* **EXTRACTED MATERIAL**
(** What the resolve sweep deletes. *)
Definition ended (sampled : gset Z) (sc : Scan) (ck : string) (st : AlertState) : Prop :=
  winners sc !! ck = None /\ tHostID st ∈ sampled /\ ck ∉ unmeasured sc.

Lemma resolve_states now snap sampled sc m ck st :
  let m' := resolve now snap sampled sc m (ck, st) in
  (ended sampled sc ck st -> astates (adb m') = delete (state_pk st) (astates (adb m))) /\
  (~ ended sampled sc ck st -> m' = m).
Proof using Hnf.
  cbv zeta. unfold resolve, ended. destruct (winners sc !! ck); [naive_solver|].
  case_bool_decide as Hs; simpl; [|naive_solver]. case_bool_decide as Hu; [naive_solver|].
  split; [intros _|intros H; exfalso; by apply H].
  match goal with |- context [emit ?a ?b ?c ?d ?e ?p ?msg None KindResolved ?du m] =>
    pose proof (emit_effect a b c d e p msg None KindResolved du m) as He end.
  cbv zeta in He. destruct (emit _ _ _ _ _ _ _ _ _ _ m) as [m1 b]. destruct He as (_ & Hse & _).
  unfold store_call, DeleteAlertState, aexec. rewrite Hnf. simpl. by rewrite (se_states _ _ Hse).
Qed.
(** The violations of one service, up to their wording. *)
Lemma service_violations_keys modes name svc :
  violation_key <$> service_violations modes name svc =
  (fun rule => (rule, name, mode_of modes rule)) <$> filter (fun rule => mode_of modes rule <> ModeOff) (broken svc).
Proof.
  unfold service_violations, broken.
  rewrite !fmap_app, !filter_app, !fmap_app.
  assert (forall (b : bool) rule d, fmap (M := list) violation_key (if b then add_violation modes rule name d else [])
    = (fun r => (r, name, mode_of modes r)) <$> filter (fun r => mode_of modes r <> ModeOff) (if b then [rule] else [])) as Hon.
  { intros [] rule d; [|done]. rewrite add_violation_keys, filter_cons, filter_nil.
    destruct (String.eqb (mode_of modes rule) ModeOff) eqn:E; bsimp; case_decide; done. }
  assert (forall (b : bool) rule d, fmap (M := list) violation_key (if b then [] else add_violation modes rule name d)
    = (fun r => (r, name, mode_of modes r)) <$> filter (fun r => mode_of modes r <> ModeOff) (if b then [] else [rule])) as Hoff.
  { intros b rule d. specialize (Hon (negb b) rule d). by destruct b. }
  by rewrite !Hon, Hoff.
Qed.

Lemma elem_of_violations cfg modes vs rule name mode : EvaluatePolicy (Some cfg) modes = Some vs ->
  (rule, name, mode) ∈ (violation_key <$> vs) <->
  exists svc, Services cfg !! name = Some svc /\ breaks svc rule /\ mode = mode_of modes rule /\ mode <> ModeOff.
Proof.
  intros [= <-]. rewrite list_elem_of_fmap. setoid_rewrite list_elem_of_In. setoid_rewrite in_flat_map.
  setoid_rewrite <- list_elem_of_In. setoid_rewrite elem_of_service_names. split.
  - intros (v & E & n & (svc & Hn) & Hv). rewrite Hn in Hv.
    assert ((rule, name, mode) ∈ (violation_key <$> service_violations modes n svc)) as H
      by (apply list_elem_of_fmap; eauto).
    rewrite service_violations_keys, list_elem_of_fmap in H. destruct H as (r & [= -> -> ->] & [Hm Hb]%list_elem_of_filter).
    exists svc. by rewrite <- broken_exact.
  - intros (svc & Hn & Hb & -> & Hm).
    assert ((rule, name, mode_of modes rule) ∈ (violation_key <$> service_violations modes name svc)) as H.
    { rewrite service_violations_keys, list_elem_of_fmap. exists rule. split; [done|]. apply list_elem_of_filter. by rewrite broken_exact. }
    apply list_elem_of_fmap in H as (v & E & Hv). exists v. split; [done|]. exists name. split; [eauto|]. by rewrite Hn.
Qed.


(** ** The stored rules *)
Lemma valid_modes_lookup m id mode :
  valid_modes m !! id = Some mode <-> m !! id = Some mode /\ id ∈ PolicyRuleIDs /\ mode ∈ PolicyModes.
Proof. unfold valid_modes, validPolicyRuleID, validPolicyMode. by rewrite map_lookup_filter_Some, !one_of_true. Qed.

Lemma off_modes_lookup id mode : off_modes !! id = Some mode <-> id ∈ PolicyRuleIDs /\ mode = ModeOff.
Proof.
  unfold off_modes. rewrite <- elem_of_list_to_map by (apply (bool_decide_unpack _); vm_compute; exact I).
  rewrite list_elem_of_fmap. naive_solver.
Qed.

* **WHAT IS BEING ASKED**
The line above containing "intros b rule", the line containing "by (apply list_elem_of_fmap; eauto).", and every line between them are to be transcribed exactly; no other line is wanted.

* **SOLUTION TO THE EXERCISE**
  { intros b rule d. specialize (Hon (negb b) rule d). by destruct b. }
  by rewrite !Hon, Hoff.
Qed.

Lemma elem_of_violations cfg modes vs rule name mode : EvaluatePolicy (Some cfg) modes = Some vs ->
  (rule, name, mode) ∈ (violation_key <$> vs) <->
  exists svc, Services cfg !! name = Some svc /\ breaks svc rule /\ mode = mode_of modes rule /\ mode <> ModeOff.
Proof.
  intros [= <-]. rewrite list_elem_of_fmap. setoid_rewrite list_elem_of_In. setoid_rewrite in_flat_map.
  setoid_rewrite <- list_elem_of_In. setoid_rewrite elem_of_service_names. split.
  - intros (v & E & n & (svc & Hn) & Hv). rewrite Hn in Hv.
    assert ((rule, name, mode) ∈ (violation_key <$> service_violations modes n svc)) as H
      by (apply list_elem_of_fmap; eauto).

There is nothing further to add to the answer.